Well, it’d be pretty hard to top Wise Sons, but I would say this: Paulie’s Pickling is the best Jewish deli in San Francisco that almost nobody knows about.

Paulie’s Pickling is a 2 1⁄2-year-old deli sandwich counter in Bernal Heights. It’s located inside 331 Cortland Marketplace, an incubator in a narrow storefront that gives small spaces to five (soon to be six) mostly food-oriented shops. For all of them, it is their first brick-and-mortar establishment.

Paulie’s Pickling is owned by Paul and Liz Ashby, married since January 2010 and together for 10 years before that. They are friendly folks who live less than two blocks from their shop and love being a part of the neighborhood.

A non-Jew who keeps a kosher home with his wife, Paul, 34, is the pickle man.
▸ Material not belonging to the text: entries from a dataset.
(** The tables the store holds are the working tables. *)
Lemma tracked_hold ms rd S C wk : tracked ms rd S C wk -> Recovery.tables_hold (ms_world ms) (cs_tables (ms_committed ms)) wk.
Proof using RL.
  intros [(I & _ & fs & HS) Hr Hmk _ _ _ _] id. specialize (Hr id). destruct (si_states _ _ _ I _ _ HS) as (HT & _ & _). cbn [vs_tables vs_content vs_pages] in HT.
  destruct (cs_tables (ms_committed ms) !! id) as [ts|] eqn:Ets, (wk !! id) as [t|] eqn:Et; try done. destruct Hr as (Ecat & Es & Hr). split; [done|].
  assert (is_ephemeral (ms_env ms) id = bool_decide (ti_access (schema ts) = Ephemeral)) as Eeph by (unfold is_ephemeral; by rewrite Ecat). rewrite <- Eeph.
  destruct (is_ephemeral (ms_env ms) id) eqn:He; [done|]. split.
  - destruct (tables_is_get _ _ _ _ _ _ HT Ets) as (R & g & EC & _ & Ht). rewrite Hr in EC. injection EC as <-. destruct Ht as [(fr & fi & fu & _ & HR & _) _].
    by apply (for_each_row_spec _ _ _ _ _ (si_world _ _ _ I) HR).
  - specialize (Hmk _ _ Ets He). unfold mark_of in Hmk. rewrite Et in Hmk. by injection Hmk as ->.
Qed.

Lemma tracked_sound ms rd S C wk : tracked ms rd S C wk -> Forall (fun p => Checkpoint.sound (ms_world ms) p.2) (btree_entries (cs_tables (ms_committed ms))).
Proof using RL.
  intros [(I & _ & fs & HS) _ _ _ _ _ Hv]. destruct (si_states _ _ _ I _ _ HS) as (HT & _ & _). cbn [vs_tables vs_content vs_pages] in HT.
  apply Forall_forall. intros [id ts] Hin%elem_of_btree_entries. simpl. destruct (tables_is_get _ _ _ _ _ _ HT Hin) as (R & g & EC & _ & Ht). destruct Ht as [(fr & fi & fu & _ & HR & _) _].
  intros rs. rewrite (for_each_row_spec _ _ _ _ _ (si_world _ _ _ I) HR). intros [= <-]. split.
  - destruct HR as (_ & -> & _). by rewrite btree_entries_perm, length_map_to_list.
  - apply Forall_forall. intros [pk r] Hr%elem_of_btree_entries. simpl. by eapply Hv.
Qed.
He pickles mainly cukes (in three main styles), but also does a host of other vegetables, and sometimes tongue. Jars of his pickles can be found in all five Whole Foods markets in San Francisco (and probably soon in all of the chain’s Bay Area locations) and at Bi-Rite Market in San Francisco.
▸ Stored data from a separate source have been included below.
(** The order of the walk, as a relation. *)
Inductive walks (d : CrdtText) : list OpId -> list OpId -> Prop :=
  | walks_nil : walks d [] []
  | walks_cons id e st out : d !! id = Some e -> walks d (kids d (Some id) ++ st) out -> walks d (id :: st) (id :: out).

Lemma walks_det d st o1 o2 : walks d st o1 -> walks d st o2 -> o1 = o2.
Proof. intros H1. revert o2. induction H1 as [|id e st o He _ IH]; intros o2 H2; inversion H2; subst; [done|]. f_equal. by apply IH. Qed.

Lemma walks_inv d y st out : walks d (y :: st) out -> exists o, out = y :: o /\ walks d (kids d (Some y) ++ st) o.
Proof. inversion 1; subst; eauto. Qed.

Definition emitted {A} (emit : OpId -> Entry -> list A) (d : CrdtText) (id : OpId) : list A :=
  match d !! id with Some e => emit id e | None => [] end.

Lemma walk_walks {A} (emit : OpId -> Entry -> list A) d st out : walks d st out -> forall fuel, (length out <= fuel)%nat ->
  walk emit d fuel st = Some (flat_map (emitted emit d) out).
Proof.
  induction 1 as [|id e st out He _ IH]; intros fuel Hf; [by destruct fuel|]. destruct fuel as [|fuel]; simpl in Hf; [lia|].
  simpl. rewrite He. simpl. rewrite IH by lia. simpl. unfold emitted at 2. by rewrite He.
Qed.

(** Nodes enter the stack under a visited parent, so each is visited once. *)
Definition entered (d : CrdtText) (vis : list OpId) (x : OpId) : Prop := exists e, d !! x = Some e /\ (parent e = None \/ exists p, parent e = Some p /\ p ∈ vis).

Lemma walks_total d n : forall vis st, (size d <= length vis + n)%nat -> NoDup (vis ++ st) -> Forall (entered d vis) (vis ++ st) ->
  exists out, walks d st out /\ NoDup (vis ++ out) /\ Forall (fun x => is_Some (d !! x)) out.
Proof.
  induction n as [|n IH]; intros vis [|id st] Hn Hnd Hin.
  - exists []. split_and!; [constructor|done|constructor].
  - exfalso. assert (length (vis ++ id :: st) <= size d)%nat as Hl; [|rewrite length_app in Hl; simpl in Hl; lia].
    rewrite <- (size_dom d), <- (size_list_to_set (C := gset OpId) (vis ++ id :: st) Hnd). apply subseteq_size. intros x [Hx|Hx]%elem_of_list_to_set%elem_of_app;
      rewrite Forall_forall in Hin; destruct (Hin x) as (e & He & _); try (apply elem_of_app; tauto); apply elem_of_dom; by exists e.
  - exists []. split_and!; [constructor|done|constructor].
  - pose proof Hin as Hin0. rewrite Forall_forall in Hin. destruct (Hin id) as (e & He & Hp); [apply elem_of_app; right; by left|].
    assert (id ∉ vis /\ id ∉ st) as [Hv Hs]. { apply NoDup_app in Hnd as (_ & Hd & [Hs _]%NoDup_cons). split; [|done]. intros Hv. apply (Hd id Hv). by left. }
    assert (forall x, x ∈ kids d (Some id) -> x ∉ vis ++ id :: st) as Hk.
    { intros x (ex & Hx & Hpx)%kids_elem Hxin. destruct (Hin x Hxin) as (e' & He' & Hp'). assert (e' = ex) as -> by congruence.
      destruct Hp' as [|(p & E & Hpv)]; [congruence|]. assert (p = id) as -> by congruence. done. }
    destruct (IH (vis ++ [id]) (kids d (Some id) ++ st)) as (out & Hw & Hnd' & Hall).
    + rewrite length_app. simpl. lia.
    + rewrite <- app_assoc. apply NoDup_app in Hnd as (H1 & H2 & H3). apply NoDup_cons in H3 as [_ H3]. apply NoDup_app. split; [done|]. split.
      * intros x Hx. simpl. rewrite elem_of_cons, elem_of_app. intros [->|[Hxk|Hxs]]; [done|apply (Hk x Hxk), elem_of_app; by left|apply (H2 x Hx); by right].
      * simpl. apply NoDup_cons. rewrite elem_of_app. split; [intros [Hxk|?]; [apply (Hk id Hxk), elem_of_app; right; by left|done]|].
        apply NoDup_app. split; [apply kids_NoDup|]. split; [|done]. intros x Hxk Hxs. apply (Hk x Hxk), elem_of_app. right. by right.
    + apply Forall_forall. intros x Hx. assert (forall y, entered d vis y -> entered d (vis ++ [id]) y) as Hmono.
      { intros y (ey & Ey & [|(p & Ep & Hpv)]); exists ey; (split; [done|]); [by left|right]. exists p. split; [done|]. apply elem_of_app. by left. }
      rewrite !elem_of_app in Hx. destruct Hx as [[Hx|Hx]|[Hx|Hx]].
      * apply Hmono, Hin, elem_of_app. by left.
      * apply list_elem_of_singleton in Hx as ->. apply Hmono, Hin, elem_of_app. right. by left.
      * apply kids_elem in Hx as (ex & Hx & Hpx). exists ex. split; [done|]. right. exists id. split; [done|]. apply elem_of_app. right. by left.
      * apply Hmono, Hin, elem_of_app. right. by right.
    + exists (id :: out). split; [by econstructor|]. split; [by rewrite <- app_assoc in Hnd'|]. constructor; [by exists e|done].
Qed.

(** Every document has a walk, which the fuel covers. *)
Lemma walk_exists d : exists out, walks d (kids d None) out /\ NoDup out /\ Forall (fun x => is_Some (d !! x)) out /\ (length out <= size d)%nat.
Proof.
  destruct (walks_total d (size d) [] (kids d None)) as (out & Hw & Hnd & Hall); simpl; [lia|apply kids_NoDup| |].
  - apply Forall_forall. intros x (e & He & Hp)%kids_elem. exists e. auto.
  - exists out. split_and!; try done. rewrite <- (size_dom d), <- (size_list_to_set (C := gset OpId) out Hnd). apply subseteq_size.
    intros x Hx%elem_of_list_to_set. rewrite Forall_forall in Hall. by apply elem_of_dom, Hall.
Qed.

(** ** What the walk shows *)

Inductive reach (d : CrdtText) : OpId -> Prop :=
  | reach_root x e : d !! x = Some e -> parent e = None -> reach d x
  | reach_child x e p : d !! x = Some e -> parent e = Some p -> reach d p -> reach d x.

(** Every character hangs off the start of the document. *)
Definition rooted (d : CrdtText) : Prop := forall x, is_Some (d !! x) -> reach d x.

Lemma walks_closed d st out : walks d st out -> (forall x, x ∈ st -> x ∈ out) /\ (forall x y, x ∈ out -> y ∈ kids d (Some x) -> y ∈ out).
Proof.
  induction 1 as [|id e st out He _ [IH1 IH2]]; [split; [done|]; by intros x y ?%elem_of_nil|]. split.
  - intros x [->|Hx]%elem_of_cons; [by left|right]. apply IH1, elem_of_app. by right.
  - intros x y [->|Hx]%elem_of_cons Hy; right; [apply IH1, elem_of_app; by left|by eapply IH2].
Qed.

Lemma walks_reach d out x : walks d (kids d None) out -> reach d x -> x ∈ out.
Proof.
  intros [H1 H2]%walks_closed. induction 1 as [x e He Hp|x e p He Hp _ IH].
  - apply H1, kids_elem. by exists e.
  - apply (H2 p); [done|]. apply kids_elem. by exists e.
Qed.

(** The visible characters of a walk. *)
Definition shown (d : CrdtText) (out : list OpId) : list OpId := flat_map (emitted (fun id e => if live e then [id] else []) d) out.

Lemma shown_elem d out x : x ∈ shown d out <-> x ∈ out /\ exists e, d !! x = Some e /\ live e = true.
Proof.
  unfold shown. rewrite list_elem_of_In, in_flat_map. unfold emitted. split.
  - intros (y & Hy%list_elem_of_In & Hx). destruct (d !! y) as [e|] eqn:E; [|done]. destruct (live e) eqn:El; [|done]. destruct Hx as [<-|[]]. eauto.
  - intros (Hx & e & He & Hl). exists x. split; [by apply list_elem_of_In|]. rewrite He, Hl. by left.
Qed.

Lemma shown_NoDup d out : NoDup out -> NoDup (shown d out).
Proof.
  induction 1 as [|x out Hn _ IH]; [constructor|]. unfold shown in *. simpl. unfold emitted at 1. destruct (d !! x) as [e|]; [|done]. destruct (live e); [|done].
  simpl. apply NoDup_cons. split; [|done]. intros [Hx _]%(shown_elem d out). done.
Qed.

Lemma visible_shown d : exists out, walks d (kids d None) out /\ NoDup out /\ visible_ids d = Some (shown d out).
Proof.
  destruct (walk_exists d) as (out & Hw & Hnd & _ & Hl). exists out. split_and!; try done. by apply walk_walks.
Qed.

Definition char_at (d : CrdtText) (x : OpId) : Z := match d !! x with Some e => ch e | None => 0 end.

Lemma text_visible d ids : visible_ids d = Some ids -> text d = Some (map (char_at d) ids).
Proof.
  destruct (walk_exists d) as (out & Hw & _ & _ & Hl). unfold visible_ids, text. rewrite !(walk_walks _ _ _ _ Hw _ Hl). intros [= <-]. f_equal. clear.
  induction out as [|x out IH]; [done|]. simpl. rewrite map_app, IH. f_equal. unfold emitted, char_at. destruct (d !! x) as [e|] eqn:E; [|done]. destruct (live e); simpl; [by rewrite E|done].
Qed.

(** ** Inserting a character *)

Section insert_char.
Context (d : CrdtText) (x : OpId) (p : option OpId) (c : Z).
Context (Hd : rooted d) (Hx : d !! x = None) (Hnew : forall y, is_Some (d !! y) -> key_lt y x) (Hp : forall q, p = Some q -> is_Some (d !! q)).
Notation d' := (<[x := {| parent := p; ch := c; deleted_by := None |}]> d).

Lemma reach_parent y e q : d !! y = Some e -> parent e = Some q -> is_Some (d !! q).
Proof using Hd.
  intros He Hq. destruct (Hd y ltac:(by exists e)) as [y e' He' Hp'|y e' q' He' Hp' Hr]; [congruence|]. assert (q' = q) as -> by congruence.
  inversion Hr; by eexists.
Qed.

Lemma inserted_at y : y <> x -> d' !! y = d !! y.
Proof using Type. intros Hne. by rewrite lookup_insert_ne. Qed.

Lemma kids_inserted q : q <> p -> q <> Some x -> kids d' q = kids d q.
Proof using Hx.
  intros Hne Hq. apply kids_unique; [apply kids_NoDup|apply siblings_sorted|]. intros y. rewrite kids_elem. destruct (decide (y = x)) as [->|Hy].
  - rewrite lookup_insert_eq, Hx. split; [by intros (e & ? & _)|]. intros (e & [= <-] & E). simpl in E. congruence.
  - by rewrite inserted_at.
Qed.

Lemma kids_new : kids d' (Some x) = [].
Proof using Hd Hx Hp.
  apply kids_unique; [constructor|constructor|]. intros y. split; [by intros ?%elem_of_nil|]. intros (e & He & E). exfalso. destruct (decide (y = x)) as [->|Hy].
  - rewrite lookup_insert_eq in He. injection He as <-. simpl in E. destruct (Hp x E) as [? ?]. congruence.
  - rewrite inserted_at in He by done. destruct (reach_parent _ _ _ He E) as [? ?]. congruence.
Qed.

Lemma kids_parent : kids d' p = x :: kids d p.
Proof using Hx Hnew Hp.
  apply kids_unique.
  - apply NoDup_cons. split; [|apply kids_NoDup]. intros (e & He & _)%kids_elem. congruence.
  - constructor; [apply siblings_sorted|]. apply Forall_forall. intros y (e & He & _)%kids_elem. apply key_lt_le, Hnew. by exists e.
  - intros y. rewrite elem_of_cons, kids_elem. destruct (decide (y = x)) as [->|Hy].
    + rewrite lookup_insert_eq. split; [intros _; by eexists|by left].
    + rewrite inserted_at by done. naive_solver.
Qed.

(** [x] is placed right after [q]. *)
Definition after_in (q : OpId) (l : list OpId) : list OpId := flat_map (fun y => if decide (y = q) then [y; x] else [y]) l.

Lemma walks_after q st out : p = Some q -> walks d st out -> walks d' st (after_in q out).
Proof using Hd Hx Hnew Hp.
  intros Ep. induction 1 as [|id e st out He _ IH]; [constructor|]. assert (id <> x) as Hne by congruence.
  unfold after_in. cbn [flat_map]. fold (after_in q out). destruct (decide (id = q)) as [->|Hq]; simpl.
  - eapply walks_cons; [by rewrite inserted_at|]. assert (kids d' (Some q) = x :: kids d (Some q)) as -> by (rewrite <- Ep; apply kids_parent).
    eapply walks_cons; [apply lookup_insert_eq|]. by rewrite kids_new.
  - eapply walks_cons; [by rewrite inserted_at|]. by rewrite kids_inserted by congruence.
Qed.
Liz, 38, who was raised Orthodox in Newton, Mass., does the rest, which includes making fabulous chopped liver and other Jewish favorites, notably sandwiches with main ingredients such as braised brisket, egg salad and house-cured lox. There’s also a “Bernalogna” made from kosher beef. Almost everything is made in-house except for the whitefish salad, and just about every sandwich and salad includes some pickled item.

Though the pickle spears aren’t as sour as some deli “authorities” might like, everything I tried was excellent, including a Mexican chocolate egg cream. The one downside is that there are no tables or seats inside or in front. But the quaint neighborhood has places to sit, including two parks within a couple of blocks.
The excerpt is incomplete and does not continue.